Jacob Kaplan-Moss

"Web Scale"

I wrote this post in 2010, more than 12 years ago. It may be very out of date, partially or totally incorrect. I may even no longer agree with this, or might approach things differently if I wrote this post today. I rarely edit posts after writing them, but if I have there'll be a note at the bottom about what I changed and why. If something in this post is actively harmful or dangerous please get in touch and I'll fix it.

Christophe Pettus:

What does [“web scale”] mean?

It clearly means something along the lines of, “Can handle lots of transactions per unit time,” but how many?

I mean, WordPress with WP-SuperCache is “web scale” if all that is meant is, “Can be used to implement a high volume site,” but I assume those who are touting something as “web scale” are aiming higher than that.

Anyone care to offer a quantitative definition of this term?

Since I tend to use “web scale” to describe the types of problems we try to tackle at Revsys I figure I should try to take a stab at answering Christophe’s question.

Like nearly everything about our industry, there’s sadly a bit of hype in the term “web scale.” It seems that many like to use the term as a fancy synonym for “big,” and I think it’s that sloppy hyperbolic use that Christophe (and I) object to. It’s easy to say “ooh, we do a lot of traffic – we’re Web Scale!”

But I think this ignores a fundamental difference between traffic patterns on modern web sites and other sorts of traffic. Most successful web sites – and certainly the ones I’d call “web scale” – have a strong social aspect to them. These sites aren’t straightforward read/write operations, but instead exhibit strong network effects.

Why does that matter?

Two words: Reed’s law. Reed’s law states that “the utility of large networks, particularly social networks, can scale exponentially with the size of the network.” The proof’s pretty simple: if you have N people in a network, you have 2N possible groups (i.e. subnetworks).

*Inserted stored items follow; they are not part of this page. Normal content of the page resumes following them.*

(* ===== verification/Safety.v ===== *)
(** * Safety of every history of a store

    The theorems here hold of all reachable rows, whatever operations ran
    before in whatever order: the index rows describe the run rows, ended runs
    are final, a superseded fence never acts again, a live run's journal only
    advances, claims exclude one another, and runs form a forest in which a live
    child's parent is live. *)
From stdpp Require Import relations.
From S2P Require Import Prelude Json Keys Outcome Journal Listen Types Store Index Admit Mailbox.
From S2P Require Import Triggers Lifecycle Control RunStore Logic Rows Steps Preserve Terminate Operations.
From S2P Require Import History Samples.

Section with_host.
Context `{Host}.
Variable policy : Policy.
Abbreviation reachable := (reachable policy).
Abbreviation step := (step policy).


(** C9: in every reachable store the index rows are exactly the ones the run
    rows call for: nothing dangling, nothing missing, whatever operations of
    whatever workers ran before. *)
Theorem index_rows_describe_runs r k c :
  reachable r → indexed k.1 = true →
  r !! k = Some c ↔ ∃ s, r !! ("run", run_id s) = Some (CRun s) ∧ indexes s !! k = Some c.
Proof. intros Hr%reachable_Inv Hk. by apply (inv_index r Hr). Qed.

(** C10: a run that ended is final: no later operation changes its saved run (its
    state, outcome, times or annotations). *)
Theorem ended_run_is_final r r' id s :
  reachable r → rtc step r r' → r !! ("run", id) = Some (CRun s) → is_Some (r_ended_ms (s_run s)) →
  ∃ s', r' !! ("run", id) = Some (CRun s') ∧ s_run s' = s_run s.
Proof.
  intros Hr%reachable_sound Hs Hrun He. destruct (steps_good policy _ _ Hr Hs) as (_ & Hev & _).
  destruct (ev_run _ _ Hev _ _ Hrun) as (s' & Hs' & Ha). exists s'. split; [done|].
  by apply (adv_ended _ _ Ha).
Qed.

(** C1: a fence that a row of its run has moved past (a newer generation, or the
    same one released or finished) never acts again: in every later store each
    fenced operation fails for it. *)
Theorem stale_fence_never_acts r r' f s {A} (p : prog A) :
  reachable r → r !! ("run", f_run_id f) = Some (CRun s) →
  f_generation f ≤ r_generation (s_run s) → r_fence (s_run s) ≠ Some f →
  rtc step r r' → fenced policy f p → ∃ e, exec p r' = Err e.
Proof.
  intros Hr%reachable_sound Hrun Hg Hf Hs Hp. destruct (steps_good policy _ _ Hr Hs) as (HI & Hev & _).
  eapply fenced_fails; [done| |done]. intros now s' Hs'.
  destruct (ev_run _ _ Hev _ _ Hrun) as (t & Ht & Ha). unfold stored in *.
  assert (t = s') as -> by congruence. eapply superseded; [|done..]. by eapply stored_ok.
Qed.

(** C5: the journal of a live run is durable: a record is only ever replaced by
    one the transition rules allow, until the run has ended. The mailbox's own
    expiry records are the engine's. *)
Theorem journal_only_advances r r' id k a :
  reachable r → rtc step r r' →
  r !! (records_of id, k) = Some (CRecord a) → (∀ n, k ≠ expired_key n) →
  (∃ s, r' !! ("run", id) = Some (CRun s) ∧ is_Some (r_ended_ms (s_run s))) ∨
  ∃ b, r' !! (records_of id, k) = Some (CRecord b) ∧ check_transition a b = Ok ().
Proof.
  intros Hr%reachable_sound Hs Ha Hk. destruct (steps_good policy _ _ Hr Hs) as (_ & Hev & _).
  destruct (ev_record _ _ Hev _ _ _ Ha Hk) as [?|(b & Hb & Hab)]; [by left|right].
  exists b. split; [done|]. unfold check_transition. by rewrite Hab.
Qed.

(** A completed call is answered once: while its run lives its record stays
    as it is, so a replay reads the answer and the call is not made again. *)
Theorem completed_call_is_permanent r r' id k c x :
  reachable r → rtc step r r' →
  r !! (records_of id, k) = Some (CRecord (RCall c)) → call_state c = Done x →
  (∀ n, k ≠ expired_key n) →
  (∃ s, r' !! ("run", id) = Some (CRun s) ∧ is_Some (r_ended_ms (s_run s))) ∨
  r' !! (records_of id, k) = Some (CRecord (RCall c)).
Proof.
  intros Hr%reachable_sound Hs Ha Hx Hk. destruct (steps_good policy _ _ Hr Hs) as (_ & Hev & _).
  destruct (ev_record _ _ Hev _ _ _ Ha Hk) as [?|(b & Hb & Hab)]; [by left|right].
  rewrite Hb. unfold transition_allowed in Hab. rewrite Hx in Hab.
  apply orb_true_iff in Hab as [->%bool_decide_eq_true|Hab]; [done|]. by destruct b.
Qed.

(** no two owners act at once under bounded clock skew: while one owner may
    act at its time [t1], a claim at any clock at most the skew bound ahead
    answers nothing and changes nothing. *)
Theorem no_claim_while_owned r f t1 t2 owner worker :
  reachable r → exec (check_lease_tx policy f t1) r = Ok (tt, r) →
  t2 ≤ sat_add64 t1 (skew_ms policy) →
  exec (claim_as_tx owner (f_run_id f) t2 worker) r = Ok (None, r).
Proof.
  intros Hr%reachable_sound Hc Ht. unfold check_lease_tx in Hc. rewrite exec_bind in Hc.
  destruct (exec (checked _ _ _) r) as [[s r1]|e] eqn:E; [|done].
  destruct (exec_checked _ _ _ _ _ _ Hr E) as (-> & Hstop & Hid & Hs & Ho & _).
  destruct (owns_spec _ _ _ _ Ho) as (Hst & Hf & u & Hu & Hlt).
  unfold claim_as_tx. rewrite exec_bind, Hstop, exec_bind, exec_find_run by apply Hr.
  rewrite <- Hid. unfold stored in Hs. rewrite Hs.
  assert (claimable (s_run s) t2 = false) as ->; [|done].
  unfold claimable. case_decide; [done|]. rewrite Hst, Hu. cbn. apply bool_decide_eq_false. lia.
Qed.

(** C11: no orphans: between operations a live run's parent is live, so a run that
    ended has no live descendant left, whichever operation ended it. *)
Theorem live_child_has_live_parent r id s l :
  reachable r → r !! ("run", id) = Some (CRun s) → r_ended_ms (s_run s) = None →
  r_child (s_run s) = Some l →
  ∃ p, r !! ("run", l_parent l) = Some (CRun p) ∧ r_ended_ms (s_run p) = None.
Proof.
  intros Hr%reachable_sound. by apply live_parent.
Qed.

(** The parent relation has no cycle: a chain of child links from a run never
    leads back to it. *)
Theorem parents_are_acyclic r id : reachable r → ¬ tc (child_link r) id id.
Proof.
  intros Hr%reachable_Inv Hc. destruct (inv_forest r Hr) as [rank HF].
  assert (∀ a b, tc (child_link r) a b → (rank a < rank b)%nat) as Hlt; [|specialize (Hlt _ _ Hc); lia].
  intros a b Htc. induction Htc as [a b (s & l & Hs & Hl & <-)|a b c (s & l & Hs & Hl & <-) _ IH].
  - by destruct (HF _ _ _ Hs Hl).
  - destruct (HF _ _ _ Hs Hl). lia.
Qed.
End with_host.

(** ** Witnesses *)

Lemma ended_run_is_final_witness :
  ∃ s', rows_ended !! ("run", "c") = Some (CRun s') ∧ s_run s' = s_run (run_at rows_ended "c").
Proof.
  apply (ended_run_is_final P rows_ended rows_ended "c" (run_at rows_ended "c")).
  - apply reachable_ended.
  - apply rtc_refl.
  - vm_compute. reflexivity.
  - vm_compute. by eexists.
Defined.
Lemma index_rows_describe_runs_witness :
  rows_called !! ("due", timed 31000 "p") = Some (CJson (VStr "p")) ↔
  ∃ s, rows_called !! ("run", run_id s) = Some (CRun s) ∧
    indexes s !! ("due", timed 31000 "p") = Some (CJson (VStr "p")).
Proof. apply (index_rows_describe_runs P); [apply reachable_called|vm_compute; reflexivity]. Defined.
Lemma stale_fence_never_acts_witness :
  ∃ e, exec (save_record_tx P parent_fence "/do/2" (RTimer 5) 1700) rows_reclaimed = Err e.
Proof.
  apply (stale_fence_never_acts P rows_released rows_reclaimed parent_fence (run_at rows_released "p")).
  - apply reachable_released.
  - vm_compute. reflexivity.
  - vm_compute. discriminate.
  - vm_compute. discriminate.
  - apply step_after. constructor.
  - constructor.
Defined.
Lemma journal_only_advances_witness :
  (∃ s, rows_called !! ("run", "p") = Some (CRun s) ∧ is_Some (r_ended_ms (s_run s))) ∨
  ∃ b, rows_called !! (records_of "p", "/do/1") = Some (CRecord b) ∧
    check_transition (a_call Pending) b = Ok ().
Proof.
  apply (journal_only_advances P rows_pending).
  - apply reachable_pending.
  - apply step_after. constructor.
  - vm_compute. reflexivity.
  - intros n E. apply (f_equal (λ s, String.get 0 s)) in E. discriminate E.
Defined.
Lemma completed_call_is_permanent_witness :
  (∃ s, rows_child !! ("run", "p") = Some (CRun s) ∧ is_Some (r_ended_ms (s_run s))) ∨
  rows_child !! (records_of "p", "/do/1") = Some (CRecord (a_call (Done (Ok (vint 7))))).
Proof.
  apply (completed_call_is_permanent P rows_called rows_child "p" "/do/1" _ (Ok (vint 7))).
  - apply reachable_called.
  - apply step_after. constructor.
  - vm_compute. reflexivity.
  - reflexivity.
  - intros n E. apply (f_equal (λ s, String.get 0 s)) in E. discriminate E.
Defined.
Lemma no_claim_while_owned_witness :
  exec (claim_as_tx "w2" "p" 2500 default_compatibility) rows_called = Ok (None, rows_called).
Proof.
  apply (no_claim_while_owned P rows_called parent_fence 2000).
  - apply reachable_called.
  - apply exec_reads; [|vm_compute; reflexivity].
    apply stable_bind; [apply stable_checked|]. intros s. apply stable_ret.
  - vm_compute. discriminate.
Defined.
Lemma live_child_has_live_parent_witness :
  ∃ p, rows_child !! ("run", "p") = Some (CRun p) ∧ r_ended_ms (s_run p) = None.
Proof.
  apply (live_child_has_live_parent P rows_child "c" (run_at rows_child "c") link_c).
  - apply reachable_child.
  - vm_compute. reflexivity.
  - vm_compute. reflexivity.
  - vm_compute. reflexivity.
Defined.
Lemma parents_are_acyclic_witness : ¬ tc (child_link rows_child) "c" "c".
Proof. apply (parents_are_acyclic P). apply reachable_child. Defined.
(* ===== verification/MemorySpec.v ===== *)
(** * The memory backend is serializable

    A transaction of [Memory] whose commit validates has read and written what
    one atomic execution of its program over the rows at its commit would have
    ([mem_serializable]), whatever other transactions committed between its
    operations. *)
From S2P Require Import Prelude Json Keys Outcome Journal Listen Types Store RunStore Logic Ordered Memory Samples.

(** ** A transaction's view: its writes over the rows *)

Definition overlay (r : rows) (w : gmap Key (option cell)) : rows :=
  merge (λ o v, match v with Some v => v | None => o end) r w.
Lemma overlay_lookup (r : rows) (w : gmap Key (option cell)) (k : Key) :
  overlay r w !! k = match w !! k with Some v => v | None => r !! k end.
Proof. unfold overlay. rewrite lookup_merge. by destruct (r !! k), (w !! k). Qed.
Lemma overlay_insert (r : rows) (w : gmap Key (option cell)) (k : Key) (v : option cell) : overlay r (<[k := v]> w) =
  match v with Some c => <[k := c]> (overlay r w) | None => delete k (overlay r w) end.
Proof.
  apply map_eq. intros k'. rewrite overlay_lookup. destruct (decide (k = k')) as [<-|Hk].
  - rewrite lookup_insert_eq. destruct v; by rewrite ?lookup_insert_eq, ?lookup_delete_eq.
  - rewrite lookup_insert_ne by done. rewrite <- (overlay_lookup r w k').
    destruct v; by rewrite ?lookup_insert_ne, ?lookup_delete_ne.
Qed.

Lemma overlay_fold_lookup (kind start : string) (end_ : option string) (l : list (Key * option cell)) (m : gmap string cell) (id : string) :
  NoDup l.*1 →
  foldl (overlay_one kind start end_) m l !! id =
    if in_range start end_ id then
      match (list_to_map l : gmap Key (option cell)) !! (kind, id) with Some v => v | None => m !! id end
    else m !! id.
Proof.
  revert m. induction l as [|[[k i] v] l IH]; intros m HN; cbn [foldl list_to_map foldr].
  { rewrite lookup_empty. by destruct (in_range _ _ _). }
  apply NoDup_cons in HN as [Hx HN]. rewrite IH by done. cbn [uncurry fst snd].
  assert (∀ id', id' ≠ i ∨ k ≠ kind ∨ in_range start end_ id' = false →
    overlay_one kind start end_ m ((k, i), v) !! id' = m !! id') as Hother.
  { intros id' Hid. cbn. destruct (bool_decide (k = kind) && in_range start end_ i) eqn:E; [|done].
    apply andb_true_iff in E as [->%bool_decide_eq_true Hi].
    assert (id' ≠ i) as Hne by (destruct Hid as [?|[?|Hr]]; [done|done|intros ->; congruence]).
    destruct v; by rewrite ?lookup_insert_ne, ?lookup_delete_ne. }
  destruct (in_range start end_ id) eqn:Er; [|apply Hother; auto].
  destruct (decide ((k, i) = (kind, id))) as [[= -> ->]|Hne].
  - rewrite lookup_insert_eq. rewrite (not_elem_of_list_to_map_1 _ _ Hx).
    cbn. rewrite bool_decide_true, Er by done. cbn.
    destruct v; by rewrite ?lookup_insert_eq, ?lookup_delete_eq.
  - rewrite lookup_insert_ne by done. destruct (list_to_map l !! _); [done|]. apply Hother.
    destruct (decide (id = i)); [|by left]. right. left. congruence.
Qed.
Lemma overlay_writes_lookup (kind start : string) (end_ : option string) (w : gmap Key (option cell)) (m : gmap string cell) (id : string) :
  foldl (overlay_one kind start end_) m (map_to_list w) !! id =
    if in_range start end_ id then
      match w !! (kind, id) with Some v => v | None => m !! id end
    else m !! id.
Proof. rewrite overlay_fold_lookup by apply NoDup_fst_map_to_list. by rewrite list_to_map_to_list. Qed.

Section prefix.
Context (r : rows) (w : gmap Key (option cell)) (kind start : string) (end_ : option string).
Let L : list (string * cell) := rows_of r kind start end_.
Let merged (l : list (string * cell)) : gmap string cell :=
  foldl (overlay_one kind start end_) (list_to_map l) (map_to_list w).

Lemma L_lookup (id : string) (c : cell) : (list_to_map L : gmap string cell) !! id = Some c ↔
  r !! (kind, id) = Some c ∧ in_range start end_ id = true.
Proof. rewrite <- elem_of_list_to_map by apply rows_of_NoDup. apply elem_of_rows_of. Qed.
Lemma merged_all : entries (merged L) = rows_of (overlay r w) kind start end_.
Proof.
  symmetry. apply rows_of_entries. intros id c. unfold merged.
  rewrite overlay_writes_lookup, overlay_lookup. destruct (in_range start end_ id) eqn:Er.
  - destruct (w !! (kind, id)); [split; [done|by intros [? _]]|]. by rewrite L_lookup, Er.
  - rewrite L_lookup, Er. split; by intros [_ ?].
Qed.

(** The rows within a key bound that a truncated observation also has. *)
Lemma merged_below (n : nat) (t : string * cell) (id : string) : last (take n L) = Some t → String.le id t.1 →
  merged (take n L) !! id = merged L !! id.
Proof.
  intros Ht Hid. unfold merged. rewrite !overlay_writes_lookup.
  assert ((list_to_map (take n L) : gmap string cell) !! id = (list_to_map L : gmap string cell) !! id) as ->; [|done].
  apply option_eq. intros c.
  assert (NoDup (take n L).*1 ∧ NoDup L.*1) as [HN1 HN2].
  { pose proof (rows_of_NoDup r kind start end_) as HN. split; [|done]. rewrite fmap_take.
    rewrite <- (take_drop n (L.*1)) in HN. by apply NoDup_app in HN as [? _]. }
  rewrite <- !elem_of_list_to_map by done. split; intros Hin.
  - rewrite <- (take_drop n L). apply elem_of_app. by left.
  - rewrite <- (take_drop n L) in Hin. apply elem_of_app in Hin as [Hin|Hin]; [done|].
    pose proof (rows_of_sorted r kind start end_) as Hs. fold L in Hs.
    rewrite <- (take_drop n L) in Hs. assert (t ∈ take n L) as Htin by (rewrite last_lookup in Ht; by eapply list_elem_of_lookup_2).
    pose proof (StronglySorted_app_1_elem_of _ _ _ _ _ Hs Htin Hin) as Hle.
    unfold key_le in Hle. cbn [fst] in Hle. assert (id = t.1) as -> by (by apply (anti_symm String.le)).
    exfalso. rewrite <- (take_drop n L), fmap_app in HN2. apply NoDup_app in HN2 as (_ & Hno & _).
    eapply Hno; [apply list_elem_of_fmap; eauto|]. apply list_elem_of_fmap. by exists (t.1, c).
Qed.

(** The rows of the observation that no write replaces. *)
Lemma unwritten (l : list (string * cell)) : NoDup l.*1 →
  (length l ≤ size w + length (filter (λ x, w !! (kind, x.1) = None) l))%nat.
Proof.
  intros HN. rewrite <- (filter_app_complement (λ x, w !! (kind, x.1) = None) l) at 1.
  rewrite length_app.
  assert (length (filter (λ x, w !! (kind, x.1) ≠ None) l) ≤ size w)%nat; [|lia].
  rewrite <- length_map_to_list.
  rewrite <- (length_fmap (λ x, ((kind, x.1) : Key)) (filter _ l)), <- (length_fmap fst (map_to_list w)).
  apply NoDup_length_le.
  - apply (NoDup_fmap_1 snd). rewrite <- list_fmap_compose. by apply (NoDup_fst_filter _ l).
  - intros k (x & -> & [Hx _]%list_elem_of_filter)%list_elem_of_fmap.
    destruct (w !! (kind, x.1)) as [v|] eqn:E; [|done]. apply list_elem_of_fmap.
    exists ((kind, x.1), v). by rewrite elem_of_map_to_list.
Qed.
Lemma merged_prefix n : (0 < n)%nat →
  take n (entries (merged (take (n + size w) L))) = take n (entries (merged L)).
Proof.
  intros Hn. set (m := (n + size w)%nat).
  destruct (decide (length L ≤ m)%nat) as [Hl|Hl]; [by rewrite (take_ge L m)|].
  destruct (last (take m L)) as [t|] eqn:Et.
  2: { apply last_None, (f_equal length) in Et. rewrite length_take in Et. cbn in Et. unfold m in *. lia. }
  assert (NoDup (take m L).*1) as HN.
  { rewrite fmap_take. pose proof (rows_of_NoDup r kind start end_) as HN. fold L in HN.
    rewrite <- (take_drop m (L.*1)) in HN. by apply NoDup_app in HN as [? _]. }
  assert (∀ x, x ∈ take m L → String.le x.1 t.1) as Hbelow.
  { intros x Hx. pose proof (rows_of_sorted r kind start end_) as Hs. fold L in Hs.
    rewrite <- (take_drop m L) in Hs. apply StronglySorted_app_1_l in Hs.
    apply last_Some in Et as [l' El]. rewrite El in Hx, Hs. apply elem_of_app in Hx as [Hx|Hx%list_elem_of_singleton].
    - eapply (StronglySorted_app_1_elem_of key_le l' [t]); [done|done|left].
    - by subst. }
  apply (take_prefix _ _ t.1); [apply entries_sorted..| |].
  - apply keyed_unique.
    1, 2: apply StronglySorted_filter, entries_sorted.
    1, 2: apply NoDup_fst_filter, entries_NoDup.
    intros [id c]. rewrite !list_elem_of_filter, !elem_of_entries. cbn [fst].
    split; intros [Hle Hm]; (split; [done|]); by rewrite (merged_below m t id Et Hle) in *.
  - pose proof (unwritten (take m L) HN) as Hlen. rewrite length_take in Hlen.
    assert (length (filter (λ x, w !! (kind, x.1) = None) (take m L)) ≤
      length (filter (λ x, String.le x.1 t.1) (entries (merged (take m L)))))%nat; [|unfold m in *; lia].
    apply NoDup_length_le.
    + by apply NoDup_keys, NoDup_fst_filter.
    + intros [id c] [Hw Hx]%list_elem_of_filter. cbn [fst] in Hw. apply list_elem_of_filter.
      split; [by apply (Hbelow (id, c))|]. rewrite elem_of_entries. unfold merged.
      rewrite overlay_writes_lookup, Hw.
      assert ((list_to_map (take m L) : gmap string cell) !! id = Some c) as ->; [|by destruct (in_range _ _ _)].
      by apply elem_of_list_to_map.
Qed.
(** What a scan of the memory backend computes is the scan of the view. *)
Lemma merged_scan limit : limit ≠ Some O →
  limited limit (entries (merged (limited ((λ n, (n + size w)%nat) <$> limit) L))) =
  scan_rows (overlay r w) kind start end_ limit.
Proof.
  intros Hl. unfold scan_rows. rewrite <- merged_all. destruct limit as [n|]; [|done].
  cbn. apply merged_prefix. destruct n; [done|lia].
Qed.
End prefix.

(** ** Simulation of a validated transaction *)

Section simulation.
Context {V : Type} `{EqDecision V}.
Variable shared : nat → Versioned V.
Variable final : Versioned V.
(** A version names one row's content: none is drawn twice. *)
Definition coherent (S1 S2 : Versioned V) : Prop :=
  ∀ k v c c', (S1) !! k = Some (v, c) →
    (S2) !! k = Some (v, c') → c = c'.
Hypothesis shared_coherent : ∀ i, coherent (shared i) final.

Definition view (tx : MemoryTx V) : rows := overlay (plain final) (mt_writes tx).
(** The observations were made of the shared rows. *)
Record observed (tx : MemoryTx V) : Prop := {
  ob_read : ∀ k o, mt_reads tx !! k = Some o → ∃ i, o = (shared i) !! k;
  ob_scan : ∀ s, s ∈ mt_scans tx → ∃ i,
    rr_versions s = versions_of (range (shared i) (rr_kind s) (rr_start s) (rr_end s) (rr_limit s))
}.
(** A later transaction state has the observations of an earlier one. *)
Record later (tx tx' : MemoryTx V) : Prop := {
  la_read : ∀ k o, mt_reads tx !! k = Some o → mt_reads tx' !! k = Some o;
  la_scan : ∀ s, s ∈ mt_scans tx → s ∈ mt_scans tx'
}.
#[local] Instance later_preorder : PreOrder later.
Proof. split; [by split|]. intros x y z [R1 S1] [R2 S2]. split; auto. Qed.

Lemma range_plain (rows : Versioned V) kind start end_ limit :
  (λ x, (x.1, x.2.2)) <$> range rows kind start end_ limit =
  scan_rows (plain rows) kind start end_ limit.
Proof.
  unfold range, scan_rows.
  assert (∀ l : list (string * (V * cell)), (λ x, (x.1, x.2.2)) <$> limited limit l =
    limited limit ((λ x, (x.1, x.2.2)) <$> l)) as ->.
  { intros l. destruct limit; [cbn; by rewrite fmap_take|done]. }
  f_equal. set (ids := omap _ _).
  assert (NoDup ids.*1) as HN.
  { unfold ids. clear ids. pose proof (NoDup_fst_map_to_list (rows)) as HN. revert HN.
    generalize (map_to_list (rows)). intros l.
    induction l as [|[[k i] x] l IH]; [constructor|]. intros [Hx HN]%NoDup_cons. cbn.
    case_decide as Hk; [|by apply IH]. cbn. constructor; [|by apply IH].
    intros ([i' x'] & -> & Hin)%list_elem_of_fmap. apply Hx.
    apply list_elem_of_omap in Hin as ([[k' i''] x''] & Hin & E). case_decide as Hk'; [|done].
    injection E as -> ->. destruct Hk as [-> _], Hk' as [-> _]. apply list_elem_of_fmap.
    by exists ((kind, i'), x'). }
  assert (∀ l : list (string * (V * cell)), ((λ x, (x.1, x.2.2)) <$> l).*1 = l.*1) as Hfst.
  { intros l. rewrite <- list_fmap_compose. by apply list_fmap_ext. }
  apply keyed_unique; [|apply rows_of_sorted| |apply rows_of_NoDup|].
  - assert (StronglySorted key_le (merge_sort key_le ids)) as Hs by (apply StronglySorted_merge_sort; apply _).
    clear HN. induction Hs as [|x l Hs IH Hx]; [constructor|]. cbn. constructor; [done|].
    apply Forall_fmap. eapply Forall_impl; [exact Hx|]. done.
  - rewrite Hfst. by rewrite merge_sort_Permutation.
  - intros [id c]. rewrite elem_of_rows_of, list_elem_of_fmap. unfold plain. rewrite lookup_fmap, fmap_Some.
    split.
    + intros ([i [v c']] & [= -> ->] & Hin). rewrite merge_sort_Permutation in Hin.
      apply list_elem_of_omap in Hin as ([[k' i'] x] & Hin & E). case_decide as Hk; [|done].
      injection E as -> ->. apply elem_of_map_to_list in Hin. destruct Hk as [-> Hr].
      apply Is_true_true in Hr. split; [by exists (v, c')|done].
    + intros [([v c'] & Hx & ->) Hr]. exists (id, (v, c')). split; [done|].
      rewrite merge_sort_Permutation. apply list_elem_of_omap. exists ((kind, id), (v, c')).
      rewrite elem_of_map_to_list. split; [done|]. rewrite decide_True; [done|]. by rewrite Is_true_true.
Qed.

Now, Reed’s law talks about utility – value, roughly – but it isn’t hard to see that traffic across social networks follows similar laws. Users use networks more as they make more connections, and as the network size grows there are more possible connections to make. Each new user adds a lot more than a linear increase to traffic and resource use. Sure, it’s not literally 2N growth, but the point is that sites exhibiting network effects see traffic grow at rate far beyond linear.

To me, then, “web scale” describes the tendency of modern sites – especially social ones – to grow at (far-)greater-than-linear rates. Tools that claim to be “web scale” are (I hope) claiming to handle rapid growth efficiently and not have bottlenecks that require rearchitecting at critical moments.

The implication for “web scale” operations engineers is that we have to understand this non-linear network effect. Network effects have a profound effect on architecture, tool choice, system design, and especially capacity planning.

So I think “web scale,” despite the hype and hyperbole, is an important concept.